(Beginning of Record extracts)
(** X14: the sketch rebuilds the apparent wind vector from the angle and the
    speed that [compute] returns, and finds exactly the components
    [Va_x], [Va_y] of the same output; the wind arrow therefore ends 10
    pixels per m/s from the origin, with the y axis turned over. *)
Theorem X14_viz_wind_vector_is_Va (cssW cssH : R) (i : Inputs) :
  Viz.wind_vector (compute i) = (Va_x (compute i), Va_y (compute i))
  /\ Viz.tip (nth 2 (Viz.arrows cssW cssH (compute i))
                  (Viz.drawArrow 0 0 0 0))
     = Viz.mkPoint (cssW * 0.5 + 10 * Va_x (compute i))
                   (cssH * 0.55 - 10 * Va_y (compute i)).
Proof.
  assert (Viz.wind_vector (compute i)
          = (Va_x (compute i), Va_y (compute i))) as Hw.
  { unfold Viz.wind_vector. cbv zeta.
    rewrite awaDeg_compute, Va_compute.
    unfold angleDegFromXY, RAD, vecMag.
    pose proof PI_RGT_0 as Hpi.
    replace (JsMath.atan2 (Va_y (compute i)) (Va_x (compute i))
             * (180 / PI) * PI / 180)
      with (JsMath.atan2 (Va_y (compute i)) (Va_x (compute i)))
      by (field; lra).
    destruct (polar_roundtrip (Va_x (compute i)) (Va_y (compute i)))
      as [Hx Hy].
    now rewrite Hx, Hy. }
  split; [exact Hw |].
  unfold Viz.arrows. cbv zeta. cbn [nth].
  rewrite Hw. reflexivity.
Qed.

(* ===================================================================== *)
(** ** What the two diagrams draw                                         *)
(* ===================================================================== *)

Section VizFacts.

Lemma Rabs_le_between (x b : R) : Rabs x <= b -> - b <= x <= b.
Proof.
  intros H. pose proof (Rle_abs x). pose proof (Rle_abs (- x)) as Hn.
  rewrite Rabs_Ropp in Hn. lra.
Qed.

Lemma viz_clamp_bounds (x : R) : Rabs (Viz.clamp x (- 160) 160) <= 160.
Proof.
  unfold Viz.clamp. apply Rabs_le. split.
  - apply (clamp_lower x (- 160) 160).
  - apply (clamp_upper x (- 160) 160). lra.
Qed.

Lemma viz_clamp_inside (x lo hi : R) :
  lo <= x <= hi -> Viz.clamp x lo hi = x.
Proof. exact (clamp_inside x lo hi). Qed.

End VizFacts.

(** X15: whatever the force, the resultant arrow of the sketch starts at
    the origin and ends at most 160 pixels from it along each axis; while
    both components stay within 160 px at 0.15 px/N the arrow is to
    scale. *)
Theorem X15_viz_force_arrow_in_box (cssW cssH : R) (out : Outputs) :
  let F_arrow := nth 3 (Viz.arrows cssW cssH out) (Viz.drawArrow 0 0 0 0) in
  Viz.tail F_arrow = Viz.mkPoint (cssW * 0.5) (cssH * 0.55)
  /\ Viz.tip F_arrow
     = Viz.mkPoint (cssW * 0.5 + Viz.FxPix out) (cssH * 0.55 - Viz.FyPix out)
  /\ Rabs (Viz.FxPix out) <= 160
  /\ Rabs (Viz.FyPix out) <= 160
  /\ (Rabs (driveN out * 0.15) <= 160 -> Rabs (sideN out * 0.15) <= 160 ->
      Viz.tip F_arrow
      = Viz.mkPoint (cssW * 0.5 + 0.15 * driveN out)
                    (cssH * 0.55 - 0.15 * sideN out)).
Proof.
  cbv zeta. unfold Viz.arrows. cbv zeta.
  cbn [nth Viz.drawArrow Viz.tail Viz.tip].
  split; [reflexivity |]. split; [reflexivity |].
  split; [apply viz_clamp_bounds |]. split; [apply viz_clamp_bounds |].
  intros Hx Hy.
  apply Rabs_le_between in Hx, Hy.
  unfold Viz.FxPix, Viz.FyPix.
  rewrite !viz_clamp_inside by lra.
  f_equal; ring.
Qed.

(** An output record with a drive of 100 N and a side force of -200 N. *)
Definition sample_output : Outputs :=
  {| apparentWindSpeed := 5; apparentWindAngleDeg := 90; alphaDeg := 70;
     cl := 1; cd := 0.1; liftN := 200; dragN := 100;
     driveN := 100; sideN := - 200; powerW := 800;
     Va_x := 0; Va_y := 5; L_x := 0; L_y := - 200; D_x := 100; D_y := 0;
     F_x := 100; F_y := - 200 |}.

(** X15 on a 520 x 360 canvas for [sample_output]. *)
Lemma X15_viz_force_arrow_witness :
  Rabs (driveN sample_output * 0.15) <= 160
  /\ Rabs (sideN sample_output * 0.15) <= 160
  /\ Viz.tip (nth 3 (Viz.arrows 520 360 sample_output)
                  (Viz.drawArrow 0 0 0 0))
     = Viz.mkPoint (520 * 0.5 + 0.15 * driveN sample_output)
                   (360 * 0.55 - 0.15 * sideN sample_output).
Proof.
  assert (Rabs (driveN sample_output * 0.15) <= 160) as Hx
    by (cbn [sample_output driveN]; apply Rabs_le; lra).
  assert (Rabs (sideN sample_output * 0.15) <= 160) as Hy
    by (cbn [sample_output sideN]; apply Rabs_le; lra).
  pose proof (X15_viz_force_arrow_in_box 520 360 sample_output) as H.
  cbv zeta in H. destruct H as [_ [_ [_ [_ Htip]]]].
  split; [exact Hx | split; [exact Hy | exact (Htip Hx Hy)]].
Defined.

(** X16: every arrow of the sketch has both corners of its head exactly 10
    pixels from its tip, whatever its direction and length (also for an
    arrow of length 0). *)
Theorem X16_viz_arrow_head_size (x0 y0 x1 y1 : R) :
  let a := Viz.drawArrow x0 y0 x1 y1 in
  (Viz.px (Viz.corner1 a) - Viz.px (Viz.tip a))²
  + (Viz.py (Viz.corner1 a) - Viz.py (Viz.tip a))² = 100
  /\ (Viz.px (Viz.corner2 a) - Viz.px (Viz.tip a))²
     + (Viz.py (Viz.corner2 a) - Viz.py (Viz.tip a))² = 100.
Proof.
  cbv zeta. unfold Viz.drawArrow. cbv zeta.
  cbn [Viz.corner1 Viz.corner2 Viz.tip Viz.px Viz.py].
  set (ang := JsMath.atan2 (y1 - y0) (x1 - x0)).
  pose proof (sin2_cos2 (ang - PI / 6)) as H1.
  pose proof (sin2_cos2 (ang + PI / 6)) as H2.
  unfold Rsqr in *. split; nra.
Qed.

Section ForceVizFacts.

Lemma max_of_ge_last (xs : list R) (last : R) : last <= ForceViz.max_of xs last.
Proof.
  induction xs as [| x xs IH]; [apply Rle_refl |].
  cbn [ForceViz.max_of fold_right]. unfold JsMath.max.
  eapply Rle_trans; [exact IH | apply Rmax_r].
Qed.

Lemma max_of_ge_in (xs : list R) (last x : R) :
  In x xs -> x <= ForceViz.max_of xs last.
Proof.
  induction xs as [| y xs IH]; intros []; cbn [ForceViz.max_of fold_right];
    unfold JsMath.max.
  - subst. apply Rmax_l.
  - eapply Rle_trans; [now apply IH | apply Rmax_r].
Qed.

Variables W H : R.
Variable out : Outputs.
Hypothesis wide : 60 <= W.
Hypothesis high : 60 <= H.

Let maxX : R :=
  ForceViz.max_of (map (fun v => Rabs (fst v)) (ForceViz.forces out)) 1e-6.
Let maxY : R :=
  ForceViz.max_of (map (fun v => Rabs (snd v)) (ForceViz.forces out)) 1e-6.

Lemma maxX_pos : 0 < maxX.
Proof. pose proof (max_of_ge_last (map (fun v => Rabs (fst v))
                                       (ForceViz.forces out)) 1e-6).
       unfold maxX. lra. Qed.

Lemma maxY_pos : 0 < maxY.
Proof. pose proof (max_of_ge_last (map (fun v => Rabs (snd v))
                                       (ForceViz.forces out)) 1e-6).
       unfold maxY. lra. Qed.

Lemma scale_nonneg : 0 <= ForceViz.scale W H out.
Proof.
  unfold ForceViz.scale. cbv zeta. fold maxX. fold maxY.
  pose proof maxX_pos. pose proof maxY_pos.
  unfold JsMath.min. apply Rmin_glb; unfold Rdiv;
    (apply Rmult_le_pos; [lra | left; now apply Rinv_0_lt_compat]).
Qed.

Lemma scale_fits_x (v : R * R) :
  In v (ForceViz.forces out) ->
  Rabs (fst v) * ForceViz.scale W H out <= W / 2 - 30.
Proof.
  intros Hv. pose proof maxX_pos as Hpos. pose proof scale_nonneg as Hs.
  assert (Rabs (fst v) <= maxX) as Hle.
  { unfold maxX. apply max_of_ge_in.
    apply (in_map (fun v => Rabs (fst v))). exact Hv. }
  assert (ForceViz.scale W H out <= (W / 2 - 30) / maxX) as Hsc.
  { unfold ForceViz.scale. cbv zeta. fold maxX. fold maxY.
    unfold JsMath.min. apply Rmin_l. }
  apply Rle_trans with (maxX * ForceViz.scale W H out).
  - apply Rmult_le_compat_r; assumption.
  - apply Rle_trans with (maxX * ((W / 2 - 30) / maxX)).
    + apply Rmult_le_compat_l; lra.
    + right. field. lra.
Qed.

Lemma scale_fits_y (v : R * R) :
  In v (ForceViz.forces out) ->
  Rabs (snd v) * ForceViz.scale W H out <= H / 2 - 30.
Proof.
  intros Hv. pose proof maxY_pos as Hpos. pose proof scale_nonneg as Hs.
  assert (Rabs (snd v) <= maxY) as Hle.
  { unfold maxY. apply max_of_ge_in.
    apply (in_map (fun v => Rabs (snd v))). exact Hv. }
  assert (ForceViz.scale W H out <= (H / 2 - 30) / maxY) as Hsc.
  { unfold ForceViz.scale. cbv zeta. fold maxX. fold maxY.
    unfold JsMath.min. apply Rmin_r. }
  apply Rle_trans with (maxY * ForceViz.scale W H out).
  - apply Rmult_le_compat_r; assumption.
  - apply Rle_trans with (maxY * ((H / 2 - 30) / maxY)).
    + apply Rmult_le_compat_l; lra.
    + right. field. lra.
Qed.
(End of Record extracts)
What is expected: Across these entries, count each line where the string "intros" shows up. Give only the count.

Response to this exercise: 5